The Truman Show (Peter Weir, 1998)
Truman Burbank is a happily married insurance salesman living in Seahaven, an island town in middle America. A regular guy, you might think, leading an ordinary, uneventful life. He jabbers to himself in the bathroom mirror, his neighbours smile benignly at him as he goes off to work.
But the audience is soon made aware that all is not well with Truman, even before he realises it. A cutaway shows us that everything in his life is being dictated by an unseen director to actors through earpieces, while five thousand cameras track his every movement. Truman’s whole life is a television soap in which he is the only unknowing participant.
Truman’s world, really just a giant TV studio, literally starts to fall apart. A piece of lighting crashes at his feet. More poignantly his father, who as a child he had seen drown, re-appears as a dosser in the street, before being dragged away. He yearns for a girl—in fact an extra who broke out of the programme’s strict plan—who he once fell in love with, before she, too, is led away from him.

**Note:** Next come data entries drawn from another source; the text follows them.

Lemma write_nni_elems w es t v : TlvWriter.buf w = elems_wire es -> is_u64 t ->
  TlvWriter.buf (write_non_neg_int w t v) = elems_wire (es ++ [(t, encode_non_neg_int v)]).
Proof. intros Hw Ht. unfold write_non_neg_int. pose proof (zlen_encode_nni v). apply write_tlv_elems; [done|done|unfold_bounds; lia]. Qed.

Lemma put_nni_elems w es t o : TlvWriter.buf w = elems_wire es -> is_u64 t ->
  TlvWriter.buf (put o (fun v w => write_non_neg_int w t v) w) = elems_wire (es ++ opt_elem t (encode_non_neg_int <$> o)).
Proof. intros Hw Ht. apply put_step; [done|]. intros a _ Hb. by apply write_nni_elems. Qed.

(** ** Next hops *)

Definition nexthop_elem (nh : NextHopRecord) : elem :=
  (ds_tlv.NEXT_HOP_RECORD, elems_wire [(ds_tlv.FACE_ID, encode_non_neg_int (nhr_face_id nh)); (ds_tlv.COST, encode_non_neg_int (nhr_cost nh))]).
Definition nexthop_ok (nh : NextHopRecord) : Prop := is_u64 (nhr_face_id nh) /\ is_u64 (nhr_cost nh).
Definition fib_elems (e : FibEntry) : list elem := (ds_tlv.NAME, name_wire (fe_name e)) :: map nexthop_elem (fe_nexthops e).
Definition fib_entry_ok (e : FibEntry) : Prop :=
  wf_name (fe_name e) /\ Forall nexthop_ok (fe_nexthops e) /\ zlen (elems_wire (fib_elems e)) <= usize_max.

Lemma wf_nexthop_inner nh : Forall wf_elem [(ds_tlv.FACE_ID, encode_non_neg_int (nhr_face_id nh)); (ds_tlv.COST, encode_non_neg_int (nhr_cost nh))].
Proof. repeat (apply Forall_cons; split; [apply nni_elem; by vm_compute|]). constructor. Qed.

Lemma wf_fib_elems e : wf_name (fe_name e) -> Forall wf_elem (fib_elems e).
Proof.
  intros Hn. apply Forall_cons. split; [split; [by vm_compute|by apply wf_name_wire]|]. apply Forall_map, Forall_forall. intros nh _.
  split; [by vm_compute|]. apply wf_elems_wire, wf_nexthop_inner.
Qed.

Lemma write_nexthops nhs : forall w es, TlvWriter.buf w = elems_wire es ->
  TlvWriter.buf (fold_left (fun w nh => TlvWriter.write_nested w ds_tlv.NEXT_HOP_RECORD (fun w =>
    write_non_neg_int (write_non_neg_int w ds_tlv.FACE_ID (nhr_face_id nh)) ds_tlv.COST (nhr_cost nh))) nhs w) = elems_wire (es ++ map nexthop_elem nhs).
Proof.
  induction nhs as [|nh nhs IH]; intros w es Hw; cbn [fold_left map]; [by rewrite app_nil_r|].
  rewrite (cons_middle (nexthop_elem nh)), app_assoc. apply IH. apply write_nested_elems; [done|by vm_compute| |].
  - apply (write_nni_elems _ [(ds_tlv.FACE_ID, encode_non_neg_int (nhr_face_id nh))]); [|by vm_compute]. apply (write_nni_elems _ []); [done|by vm_compute].
  - cbn [elems_wire map concat fst snd]. rewrite !zlen_app, !zlen_tlv_bytes. pose proof (zlen_encode_nni (nhr_face_id nh)). pose proof (zlen_encode_nni (nhr_cost nh)).
    pose proof (tlv_size_bounds ds_tlv.FACE_ID _ (zlen_nonneg (encode_non_neg_int (nhr_face_id nh)))).
    pose proof (tlv_size_bounds ds_tlv.COST _ (zlen_nonneg (encode_non_neg_int (nhr_cost nh)))). rewrite zlen_nil. unfold_bounds. lia.
Qed.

As he gradually realises the scale of his predicament, Truman’s unease turns to paranoia and then to righteous anger. The audience is torn between laughing at some really funny scenes (Truman is acted by Jim Carrey, hitherto best known as a zany comedian) and moving cameos of a manipulated man struggling to “get a life”.

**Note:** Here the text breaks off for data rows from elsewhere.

(** ** The RIB module *)

Lemma replace_route_has rs r b rs' : Rib.replace_route rs r = Some (b, rs') -> r ∈ rs'.
Proof.
  revert b rs'. induction rs as [|e rs IH]; intros b rs'; cbn [Rib.replace_route]; [done|]. destruct (_ && _).
  - intros [= <- <-]. by left.
  - destruct (Rib.replace_route rs r) as [[b' rs0]|]; [|done]. intros [= <- <-]. right. by eapply IH.
Qed.

Lemma add_has rib p r : exists rs, (Rib.add rib p r).2 !! p = Some rs /\ r ∈ rs.
Proof.
  unfold Rib.add. destruct (Rib.replace_route _ r) as [[b rs]|] eqn:E; cbn [snd]; rewrite lookup_insert_eq; eexists; (split; [reflexivity|]).
  - by eapply replace_route_has.
  - apply elem_of_app. right. by left.
Qed.

Lemma register_ok o t name r : orders_ok o -> rib_ok (t_rib t) -> is_u32 (r_cost r) ->
  let t' := Engine.register o t name r in applied t t' name /\ exists rs, t_rib t' !! name = Some rs /\ r ∈ rs.
Proof.
  intros Ho Ht Hr. unfold Engine.register. destruct (add_ok (t_rib t) name r Ht Hr) as [Hok Hq]. pose proof (add_has (t_rib t) name r) as Hh.
  destruct (Rib.add (t_rib t) name r) as [b rib']. cbn [snd] in *. split; [|done]. apply applied_intro; [done|done|].
  intros q Hne. apply Hq. set_solver.
Qed.

Lemma unregister_ok o t name f org : orders_ok o -> rib_ok (t_rib t) ->
  let t' := Engine.unregister o t name f org in applied t t' name /\
  forall rs r, t_rib t' !! name = Some rs -> r ∈ rs -> r_face r = f -> exists og, org = Some og /\ r_origin r <> og.
Proof.
  intros Ho Ht. unfold Engine.unregister, Rib.remove, Rib.remove_nexthop.
  assert (forall keep, let rib' := (Rib.retain_at (t_rib t) name keep).2 in rib_ok rib' /\ (forall q, q <> name -> rib' !! q = t_rib t !! q) /\
    forall rs r, rib' !! name = Some rs -> r ∈ rs -> keep r = true) as Hk.
  { intros keep. destruct (retain_at_spec (t_rib t) name keep Ht) as (H1 & H2 & H3). cbv zeta in *; split_conj; [by eapply shrinks_ok|done|done]. }
  destruct org as [og|]; match goal with |- context [Rib.retain_at _ _ ?keep] => destruct (Hk keep) as (H0 & H1 & H2); destruct (Rib.retain_at (t_rib t) name keep) as [b rib'] end;
    cbn [snd] in *; (split; [by apply applied_intro|]); cbn [t_rib]; intros rs r Hrs Hr Hf; specialize (H2 rs r Hrs Hr).
  - apply negb_true_iff, andb_false_iff in H2 as [H2|H2]; apply Z.eqb_neq in H2; [done|]. by exists og.
  - by apply negb_true_iff, Z.eqb_neq in H2.
Qed.

Lemma wrap32_u32 x : is_u32 (wrap 32 x).
Proof. unfold wrap. pose proof (Z.mod_pos_bound x (2 ^ 32) ltac:(lia)). unfold_bounds. lia. Qed.

Lemma resolve_error params src resp : resolve_face_id params src = Err resp -> status_code resp = status.BAD_PARAMS.
Proof. unfold resolve_face_id. destruct (cp_face_id params) as [x|]; [destruct (x =? 0)|]; destruct src; by intros [= <-]. Qed.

The critics loved this film and so did I. They summed it up in various ways—a satire on television, a moving statement about the human condition, a plea for freedom, an off-beat studio confection, a black comedy. To some extent, it is all of those things. But for me the Daily Telegraph‘s critic’s judgment was surprisingly more profound: a “penetrating critique of contemporary society . . . This is a world entirely of artifice, in which everything is for sale”.

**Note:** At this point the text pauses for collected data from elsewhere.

(** One turn of the loop on a whole record. *)
Lemma wp_replay_record {Q R} fuel off m ops :
  0 <= off -> small ops -> holds c off (take (Z.to_nat (8 + zlen (payload_of ops))) (encode_record W ops)) ->
  off + zlen (encode_record W ops) <= end_cap -> (faults = true -> R c /\ Q (Err Io) c) ->
  wp E faults (replay_loop W fuel end_cap (off + zlen (encode_record W ops)) (apply_ops m ops)) c Q R ->
  wp E faults (replay_loop W (S fuel) end_cap off m) c Q R.
Proof.
  intros Ho Hs Hh He HR Hk. destruct (holds_record c off ops Hs Hh) as (Hw & Hp & Hf). pose proof (record_bound ops Hs) as Hb.
  pose proof (zlen_nonneg (payload_of ops)) as Hn. pose proof Hs as Hs'. unfold small in Hs'.
  cbn [replay_loop]. rewrite (proj2 (Z.ltb_ge _ _)) by lia. unfold read_u32. apply wp_rbind, wp_read; [done|]. simpl.
  fold (word c off). rewrite Hw. set (len := zlen (payload_of ops)) in *.
  rewrite (proj2 (Z.eqb_neq len ERASED)) by (unfold ERASED; lia).
  unfold checked_add_u32. rewrite (proj2 (Z.leb_le (off + 8) u32_max)) by (unfold u32_max; lia). simpl.
  rewrite (proj2 (Z.leb_le (off + 8 + len) u32_max)) by (unfold u32_max; lia).
  rewrite (proj2 (Z.ltb_ge _ _)) by lia. apply wp_read; [done|].
  rewrite buf_footer, Hf, Z.eqb_refl, buf_payload, Hp by lia. cbn [negb].
  rewrite apply_payload_encode; fold len; [|unfold u32_max; lia|rewrite length_read; lia]. cbn [negb].
  unfold len. by rewrite <- zlen_record.
Qed.

(** The loop stops at the end of the log. *)
Lemma wp_replay_stop {Q R} fuel off m dirty :
  0 <= off <= end_cap -> tail c off dirty -> (faults = true -> R c /\ Q (Err Io) c) -> Q (Ok (m, off, dirty)) c -> wp E faults (replay_loop W (S fuel) end_cap off m) c Q R.
Proof.
  intros Ho Ht HR Hk. cbn [replay_loop]. destruct (Z.ltb_spec end_cap (off + 8)) as [Hl|Hl].
  { destruct dirty; [destruct Ht; lia|done]. }
  unfold read_u32. apply wp_rbind, wp_read; [done|]. simpl. fold (word c off). pose proof (word_bound c off Hc).
  destruct dirty.
  - destruct Ht as (_ & Hne & Hbad). rewrite (proj2 (Z.eqb_neq _ _)) by done. unfold checked_add_u32.
    rewrite (proj2 (Z.leb_le (off + 8) u32_max)) by (unfold u32_max; lia). simpl.
    destruct (Z.leb_spec (off + 8 + word c off) u32_max); [|done].
    destruct (Z.ltb_spec end_cap (off + 8 + word c off)); [done|]. apply wp_read; [done|].
    rewrite buf_footer by lia. rewrite (proj2 (Z.eqb_neq _ _)) by auto. done.
  - rewrite (erased_word c off end_cap) by (done || lia). done.
Qed.

Lemma wp_replay_loop {Q R} bs fuel off m dirty :
  (length bs < fuel)%nat -> 0 <= off -> off + zlen (log_of bs) <= end_cap -> Forall small bs -> holds c off (log_of bs) ->
  tail c (off + zlen (log_of bs)) dirty -> (faults = true -> R c /\ Q (Err Io) c) -> Q (Ok (state_of m bs, off + zlen (log_of bs), dirty)) c ->
  wp E faults (replay_loop W fuel end_cap off m) c Q R.
Proof.
  intros Hf Ho He Hs Hh Ht HR Hk. revert fuel off m Hf Ho He Hh Ht Hk. induction Hs as [|ops bs Hs Hbs IH]; intros fuel off m Hf Ho He Hh Ht Hk.
  { destruct fuel; [simpl in Hf; lia|]. unfold log_of in *. simpl in *. rewrite zlen_nil, Z.add_0_r in *. by apply (wp_replay_stop _ _ _ dirty). }
  destruct fuel as [|fuel]; [simpl in Hf; lia|]. unfold log_of in *. cbn [map concat] in *. rewrite zlen_app in *. rewrite holds_app in Hh.
  destruct Hh as [Hh Hh']. rewrite Z.add_assoc in *. pose proof (record_bound ops Hs). pose proof (zlen_nonneg (payload_of ops)). pose proof (zlen_nonneg (concat (map (encode_record W) bs))).
  eapply wp_replay_record; [done|done| |lia|done|apply IH]; simpl in *; try done; try lia.
  rewrite <- (take_drop (Z.to_nat (8 + zlen (payload_of ops))) (encode_record W ops)) in Hh. by apply holds_app in Hh as [Hh _].
Qed.
End log.

(** ** A record cut off *)

Section append.
Context (W : Z) (HW : 0 < W) (end_cap : Z) (Hend : end_cap <= 2 ^ 31).

Lemma record_pad ops i : small W ops -> 8 + zlen (payload_of ops) <= Z.of_nat i -> nth i (encode_record W ops) 255 = 255.
Proof.
  intros Hs Hi. rewrite (encode_record_eq W HW) by done. rewrite !app_assoc.
  rewrite app_nth2 by (apply Nat2Z.inj_le; change (Z.of_nat (length ?l)) with (zlen l); zlen_norm; lia).
  generalize (i - length ((le_encode 4 (zlen (payload_of ops)) ++ payload_of ops) ++ le_encode 4 (Z.lxor (zlen (payload_of ops)) COMMIT_MAGIC)))%nat.
  intros k. unfold pad. destruct (decide (k < Z.to_nat (align_up (8 + zlen (payload_of ops)) W - (8 + zlen (payload_of ops))))%nat).
  - apply nth_lookup_Some. by apply lookup_replicate_2.
  - apply nth_overflow. rewrite length_replicate. lia.
Qed.

Lemma torn_head c off ops j : cells_ok c -> small W ops -> 0 <= off -> off + 8 <= end_cap -> (j < 4)%nat ->
  erased c (off + Z.of_nat j) end_cap -> exists dirty, tail end_cap c off dirty.
Proof.
  intros Hc Hs Ho Hl Hj He. pose proof (word_top c off Hc ltac:(apply He; lia)) as Hw.
  destruct (decide (word c off = ERASED)) as [Hx|Hx].
  - exists false. intros i Hi. destruct (decide (i < off + 4)); [|apply He; lia]. apply (word_erased c off Hc Hx). lia.
  - exists true. unfold tail, torn. split_conj; [done|done|lia].
Qed.

Lemma torn_footer c off ops j : cells_ok c -> small W ops -> off + zlen (encode_record W ops) <= end_cap -> (4 <= j)%nat ->
  Z.of_nat j < 8 + zlen (payload_of ops) -> holds c off (take j (encode_record W ops)) -> erased c (off + Z.of_nat j) end_cap -> torn end_cap c off.
Proof.
  intros Hc Hs Hl Hj Hj' Hh He. pose proof (record_bound W HW ops Hs). pose proof (zlen_nonneg (payload_of ops)). pose proof Hs as Hs'. unfold small in Hs'.
  assert (word c off = zlen (payload_of ops)) as Hw.
  { apply holds_word; [unfold u32_max; lia|]. revert Hh. rewrite (encode_record_eq W HW) by done.
    rewrite take_app_ge by (apply Nat2Z.inj_le; change (Z.of_nat (length ?l)) with (zlen l); zlen_norm; lia).
    by intros [Hh _]%holds_app. }
  unfold torn. rewrite Hw. split_conj; [lia|unfold ERASED; lia|]. intros _.
  pose proof (word_top c (off + 4 + zlen (payload_of ops)) Hc ltac:(apply He; lia)).
  pose proof (lxor_small (zlen (payload_of ops)) ltac:(lia)). lia.
Qed.

(** A record written, in whole or in part, to the erased end of a log. *)
Lemma append_torn c off ops j : cells_ok c -> small W ops -> Forall op_wf ops -> 0 <= off -> off + zlen (encode_record W ops) <= end_cap ->
  erased c off end_cap ->
  let c' := program c off (take j (encode_record W ops)) in
  (holds c' off (encode_record W ops) /\ erased c' (off + zlen (encode_record W ops)) end_cap) \/ exists dirty, tail end_cap c' off dirty.
Proof.
  intros Hc Hs Hw Ho Hl He. cbv zeta. set (rec := encode_record W ops) in *. set (c' := program c off (take j rec)).
  assert (cells_ok c') by by apply program_ok.
  destruct (program_torn c off rec end_cap j (wf_record W HW ops Hs Hw) He Hl) as [Hh Ht]. fold c' in Hh, Ht.
  pose proof (record_bound W HW ops Hs) as Hb. fold rec in Hb. pose proof (zlen_nonneg (payload_of ops)).
  destruct (decide (8 + zlen (payload_of ops) <= Z.of_nat j)) as [Hj|Hj].
  - left. assert (8 + zlen (payload_of ops) <= zlen (take j rec)) by (rewrite zlen_take; lia). split.
    + intros i Hi. destruct (decide (i < length (take j rec))%nat) as [Hk|Hk].
      * rewrite (Hh i Hk). rewrite <- (take_drop j rec) at 2. by rewrite app_nth1.
      * unfold rec. rewrite record_pad by (done || (unfold zlen in *; lia)). apply Ht. unfold zlen in *. lia.
    + intros i Hi. apply Ht. rewrite zlen_take. lia.
  - right. assert (zlen (take j rec) = Z.of_nat j) as Hlj by (rewrite zlen_take; lia). rewrite Hlj in Ht.
    destruct (decide (j < 4)%nat).
    + apply (torn_head c' off ops j); done || lia.
    + exists true. apply (torn_footer c' off ops j); done || lia.
Qed.
End append.

(** ** Superblocks and halves *)

Section halves.
Context (W E hc : Z).

Definition super (c : Cells) (base : Z) : option Z :=
  let hdr := read c base 16 in
  if negb (le_decode (slice hdr 0 8) =? SUPER_MAGIC) || negb (le_decode (slice hdr 8 12) =? FORMAT_VERSION) then None
  else Some (le_decode (slice hdr 12 16)).

(** The half that a mount takes. *)
Definition chosen (c : Cells) : option (Z * Z) :=
  match super c 0, super c hc with
  | None, None => None
  | Some g, None => Some (0, g)
  | None, Some g => Some (hc, g)
  | Some ga, Some gb => if newer ga gb then Some (0, ga) else Some (hc, gb)
  end.

(** The half at [base] holds the log of [bs]. *)
Definition half (c : Cells) (base : Z) (bs : list (list WriteOp)) (dirty : bool) : Prop :=
  let off := base + header_len W + zlen (log_of W bs) in
  off <= base + hc /\ Forall (small W) bs /\ Forall (Forall op_wf) bs /\
  holds c (base + header_len W) (log_of W bs) /\ tail (base + hc) c off dirty.

(** What is in memory agrees with what is on the device. *)
Record Mounted (c : Cells) (s : FlashState) : Prop := mkMounted {
  mounted_cells : cells_ok c;
  mounted_cap : half_cap s = hc;
  mounted_base : live_base s = 0 \/ live_base s = hc;
  mounted_chosen : chosen c = Some (live_base s, generation s);
  mounted_log : exists bs, half c (live_base s) bs (dirty_tail s) /\ index s = state_of [] bs /\
                           write_off s = live_base s + header_len W + zlen (log_of W bs)
}.

Context (HW : 0 < W) (HE : 16 <= E) (Hdiv : (E | hc)) (Hroom : header_len W + 8 <= hc) (Hcap : 2 * hc <= 2 ^ 31).

Lemma header_len_16 : 16 <= header_len W.
Proof. apply (align_up_spec W HW). Qed.

Lemma super_ext c c' base : (forall i, base <= i < base + 16 -> c' i = c i) -> super c' base = super c base.
Proof. intros H. unfold super. by rewrite (read_ext c' c base 16). Qed.
Lemma super_not_erased c base : c base = 255 -> super c base = None.
Proof.
  intros H. unfold super. rewrite (proj2 (Z.eqb_neq (le_decode _) SUPER_MAGIC)); [done|].
  change 16 with (8 + 8). rewrite read_app, slice_app_l by (done || lia).
  unfold le_decode, read. change (Z.to_nat 8) with 8%nat. cbn [seq map rev app]. unfold be_decode. cbn [fold_left].
  rewrite Z.add_0_r, H. unfold SUPER_MAGIC.
  match goal with |- ?x * 256 + _ <> _ => generalize x end. intros x. lia.
Qed.
Lemma holds_super c base g : 0 <= g <= u32_max -> holds c base (superblock W g) -> super c base = Some g.
Proof.
  intros Hg Hh. unfold superblock in Hh. rewrite !app_assoc in Hh. apply holds_app in Hh as [Hh _].
  unfold super. erewrite (holds_read c base _ 16); [|shelve|exact Hh]. Unshelve. 2: { zlen_norm; lia. }
  rewrite (slice_app_r (_ ++ _) (le_encode 4 g) 12 16) by (zlen_norm; lia).
  rewrite <- app_assoc, (slice_mid (le_encode 8 SUPER_MAGIC) _ _ 8 12), (slice_app_l (le_encode 8 SUPER_MAGIC)) by (zlen_norm; lia).
  rewrite !le_decode_encode by (done || (unfold u32_max in Hg; change (256 ^ Z.of_nat 4) with 4294967296; lia)). done.
Qed.
Lemma super_bound c base g : cells_ok c -> super c base = Some g -> 0 <= g <= u32_max.
Proof.
  intros Hc. unfold super. destruct (_ || _); [done|]. intros [= <-].
  assert (slice (read c base 16) 12 16 = read c (base + 12) 4) as ->; [|by apply (word_bound c (base + 12))].
  change (read c base 16) with (read c base (12 + 4)). rewrite read_app by lia. apply slice_app_r; rewrite !zlen_read; lia.
Qed.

The Truman Show vividly illustrates and confirms everything Marx wrote about alienation, although he could not have foreseen the detailed forms it would take. Truman himself is forcibly separated from a truly human life and society in a particularly cruel way, being an unwanted child adopted by a corporation. But all the thousands of bit-part players, extras and studio workers are also exploited—they sell themselves to the “project”, in this case the profit-seeking televising of Seahaven. The megalomaniac director is a metaphor for the ruling class, ostensibly running the whole show but himself a highly-paid executive of some national if not multinational corporation.